PENSAMENTO PLURAL O Mínimo cada vez mínimo, por Rui Leitão
Instituído na década de 1930, o Salário Mínimo objetivava levar dignidade aos trabalhadores, propiciando o mínimo para “atender às necessidades vitais básicas do trabalhador brasileiro e às de sua família, com moradia, alimentação, educação, saúde, lazer, vestuário, higiene, transporte e previdência social”. Em sua crônica, o escritor e historiador Rui Leitão questiona se este imperativo constitucional vem sendo cumprido. E observa como o valor anunciado para o próximo Mínimo mostra exatamente o contrário. Confira a íntegra de seu comentário…
O Salário Mínimo é um direito social de essencial importância, tanto que está incluso em nossa Carta Magna. O seu conceito, todavia, cada vez mais se distancia da realidade. O que diz o artigo que o define como preceito constitucional? No inciso IV do artigo sétimo estabelece que o salário mínimo, fixado em lei, nacionalmente unificado, deverá ser capaz de atender às necessidades vitais básicas do trabalhador brasileiro e às de sua família, com moradia, alimentação, educação, saúde, lazer, vestuário, higiene, transporte e previdência social, com reajustes periódicos que lhe preservem o poder aquisitivo, sendo vedada sua vinculação para qualquer fim. Está sendo cumprida essa imposição constitucional? Todo mundo sabe que não.
A intenção utópica dos constituintes foi a de estabelecer uma remuneração mínima que garantisse a sobrevivência digna obtida pela correspondência do trabalho prestado. O fato real é que com o passar do tempo o salário mínimo vem sendo reduzido, tornando-o incapaz de suprir as necessidades básicas do trabalhador e sua família. Não consegue sequer atender à alimentação necessária. Quem vive do salário mínimo vive em estado de pobreza. A condição social da população brasileira piora a cada ano, considerando que os reajustes do salário mínimo não preservam o seu poder aquisitivo. Pelo contrário, reduzem a serventia para atendimento dos atributos necessários para garantia da subsistência humana digna.
Instituído na década de 30, só veio a ter o primeiro reajuste em 1943. Decorreram oito anos para que um novo reajuste voltasse a acontecer. A partir de 1962, com a aceleração da inflação, o salário mínimo foi perdendo o seu poder de compra. A ditadura militar modificou a política de reajustes, não permitindo a recomposição do seu valor real. Verificou-se nesse período uma acelerada queda salarial resultante da subestimação da inflação por parte do governo.
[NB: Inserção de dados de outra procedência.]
Lemma copy_each_ok {A} (copy : A -> W unit) l w b w' :
  copy_each copy l w = (Ok b, w') -> b = true ->
  forall P : world -> list A -> Prop,
    (forall x xs w u w1, P w (x :: xs) -> copy x w = (Ok u, w1) -> P w1 xs) ->
    P w l -> P w' [].
Proof.
  intros E Hb P Hs. revert w b E Hb. induction l as [|x l IH]; cbn [copy_each]; intros w b E Hb Hp.
  - by injection E as <- <-.
  - apply bind_inv in E as [(ok & w1 & E1 & E)|(e & _ & [=])].
    apply bind_inv in E as [(rest & w2 & E2 & E)|(e & _ & [=])]. injection E as <- <-.
    apply andb_true_iff in Hb as [-> ->]. unfold catch in E1.
    destruct ((copy x ≫= fun _ => mret true) w) as [[a|e] w3] eqn:Ec.
    + injection E1 as -> <-. apply bind_inv in Ec as [(u & w4 & Ec & Er)|(e & _ & [=])]. injection Er as <-.
      apply (IH w4 true E2 eq_refl). by eapply Hs.
    + destruct (is_os_error e); [discriminate E1|by injection E1].
Qed.

Lemma copy_secrets_ok i fs w u w' :
  List.NoDup (map fst fs) -> copy_all (write_secret i) fs w = (Ok u, w') ->
  but_files w' = but_files w
  /\ (forall n f, In (n, f) fs -> w_files w' !! (i, n) = Some f)
  /\ (forall j n, j <> i \/ ~ In n (map fst fs) -> w_files w' !! (j, n) = w_files w !! (j, n)).
Proof.
  intros Hnd. unfold copy_all. intros E. apply bind_inv in E as [(ok & w1 & E1 & E)|(e & _ & [=])].
  destruct ok; [|discriminate E]. injection E as _ <-.
  set (P := fun w2 rest => exists done, fs = done ++ rest /\ but_files w2 = but_files w
      /\ (forall n f, In (n, f) done -> w_files w2 !! (i, n) = Some f)
      /\ (forall j n, j <> i \/ ~ In n (map fst fs) -> w_files w2 !! (j, n) = w_files w !! (j, n))).
  assert (P w1 []) as (done & Ed & V & I & O).
  2: { rewrite app_nil_r in Ed. subst done. by split_and!. }
  apply (copy_each_ok (write_secret i) fs w true w1 E1 eq_refl P); [|exists []; by split_and!].
  intros [n f] rest w2 u2 w3 (done & Ed & V & I & O) Ew. exists (done ++ [(n, f)]).
  unfold write_secret in Ew. apply bind_inv in Ew as [(u3 & w4 & Ef & Ew)|(e & _ & [=])]. apply fs_op_state in Ef.
  rewrite modify_eq in Ew. injection Ew as _ <-. injection Ef as D4 F4 G4. cbn [fst snd].
  assert (List.NoDup (map fst done ++ n :: map fst rest)) as Hnd2 by (rewrite Ed, map_app in Hnd; exact Hnd).
  split; [by rewrite Ed, <- app_assoc|]. split; [|split].
  - rewrite <- V. unfold but_files. cbn. by rewrite D4, G4.
  - intros n2 f2 [Hin|[[= <- <-]|[]]]%in_app_iff; cbn; rewrite F4.
    + rewrite lookup_insert_ne; [by apply I|]. intros [= <-]. apply NoDup_remove_2 in Hnd2. apply Hnd2, in_app_iff.
      left. by apply (in_map fst) in Hin.
    + apply lookup_insert_eq.
  - intros j n2 Hj. cbn. rewrite F4, lookup_insert_ne; [by apply O|]. intros [= <- <-]. destruct Hj as [Hj|Hj]; [done|].
    apply Hj. rewrite Ed, map_app. apply in_app_iff. right. by left.
Qed.

(** The places of a desk and of a snapshot are apart, and no subprocess writes to the former. *)
Record separate (i mid : string) : Prop := mkSeparate {
  sep_run : run_keeps (secret_dir i) /\ run_keeps (overlay_file_of i);
  sep_snapshot : ~ In (secret_dir i) (path_chain (snapshot_dir_of mid))
                 /\ ~ In (overlay_file_of i) (path_chain (snapshot_dir_of mid));
  sep_overlay : overlay_file_of i <> secret_dir i /\ ~ In (overlay_file_of i) (path_chain (secret_dir i));
  sep_name : plain (i +:+ ".devcontainer.json") = true
}.

(** The desk's secret files lie in an existing directory. *)
Definition files_housed (i : string) (w : world) : Prop :=
  forall n f, w_files w !! (i, n) = Some f -> is_some (at_path (secret_dir i) w) = true.

(** Secrets from the archive: the desk's files are those of the archive, and no others. *)
Lemma restore_secrets_ok m members i w0 w u w' :
  sm_secrets_path m = JStr (secrets_prefix i) -> sm_drydock_id m = JStr i ->
  files_under (secrets_prefix i) members = secret_files i w0 -> has_dir (secrets_prefix i) members = true ->
  files_housed i w -> restore_secrets m members w = (Ok u, w') ->
  w_db w' = w_db w
  /\ (forall n, w_files w' !! (i, n) = w_files w0 !! (i, n))
  /\ (forall j n, j <> i -> w_files w' !! (j, n) = w_files w !! (j, n))
  /\ (forall p, p <> secret_dir i -> ~ In p (path_chain (secret_dir i)) -> at_path p w' = at_path p w).
Proof.
  intros Ep Ei Ef Hd Hh. unfold restore_secrets. rewrite Ep, Ei. cbn -[secrets_prefix secret_dir mkdir_p].
  change (is_empty (secrets_prefix i)) with false. cbn [negb]. rewrite !lift_bind, Hd. cbn [negb]. unfold path_exists.
  rewrite gets_bind, Ef. fold (at_path (secret_dir i) w). intros E.
  apply bind_inv in E as [(u1 & w1 & E1 & E)|(e & _ & [=])].
  apply bind_inv in E as [(u2 & w2 & E2 & E)|(e & _ & [=])].
  pose proof (quiet_at _ _ _ _ _ (quiet_mkdir (secret_dir i)) E2) as V2. injection V2 as D2 F2.
  apply (copy_secrets_ok i _ _ _ _ (secret_names_NoDup i w0)) in E as (V3 & I3 & O3). injection V3 as D3 G3.
  assert (w_db w1 = w_db w /\ (forall n, w_files w1 !! (i, n) = None)
    /\ (forall j n, j <> i -> w_files w1 !! (j, n) = w_files w !! (j, n))
    /\ (forall p, p <> secret_dir i -> at_path p w1 = at_path p w)) as (D1 & N1 & O1 & G1).
  { destruct (is_some (at_path (secret_dir i) w)) eqn:Ex; [by apply rmtree_secrets_ok in E1|].
    injection E1 as _ <-. split_and!; try done. intros n. destruct (w_files w !! (i, n)) as [f|] eqn:El; [|done].
    specialize (Hh n f El). congruence. }
  split_and!.
  - congruence.
  - intros n. destruct (w_files w0 !! (i, n)) as [f|] eqn:El; [by apply I3, secret_files_In|].
    rewrite O3, F2; [apply N1|]. right. intros ([n2 f] & En & Hin)%in_map_iff. cbn in En. subst n2.
    apply secret_files_In in Hin. congruence.
  - intros j n Hj. rewrite O3 by (by left). by rewrite F2, O1.
  - intros p Hp Hc. unfold at_path at 1. rewrite G3. fold (at_path p w2).
    rewrite (quiet_at _ _ _ _ _ (at_mkdir p (secret_dir i) Hc) E2). by apply G1.
Qed.

Lemma overlay_parts i : plain (i +:+ ".devcontainer.json") = true -> path_parts (overlay_file_of i) <> [].
Proof. intros Hp E. unfold overlay_file_of in E. rewrite path_parts_plain_join in E by done. by destruct (path_parts _). Qed.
Esse ganho real, porém, voltou a acontecer a partir de 1975 até 1982, na ordem de trinta por cento. Todavia, após esse período, até 1990, o valor real do salário mínimo sofreu uma redução de vinte e quatro por cento. Nessa época ele foi unificado em todo o território nacional, pois era determinado conforme as regiões em que viviam os trabalhadores. Com a estabilização do Plano Real, o salário mínimo teve ganhos reais, calculados em 28 por cento. Em 2007 foi implantada a política chamada de “aumentos reais”, levando em conta não só a inflação do ano, mas também o quanto ele precisaria aumentar para a população não perder seu poder de compra e ter o dinheiro valorizado. Até janeiro de 2013 os reajustes foram sempre acima da inflação. A partir de então registraram-se reajustes equivalentes ou inferiores à inflação.
Observa-se, então, a interrupção do processo de resgate do valor histórico da remuneração mínima do trabalhador brasileiro. Desprezam a sua importância fundamental na expansão da demanda interna, através do seu impacto positivo sobre o nível de consumo das famílias. É desconsiderado como instrumento de redução da pobreza e das desigualdades sociais. Até abril deste ano a previsão era de que teríamos um salário mínimo fixado em R$ 1.079,00 para janeiro de 2021. A última notícia é de que o governo já trabalha com a proposta de um valor reduzido para R$ 1.067,00, sem aumento real pelo segundo ano consecutivo. Em síntese, o “mínimo fica da vez mais mínimo”.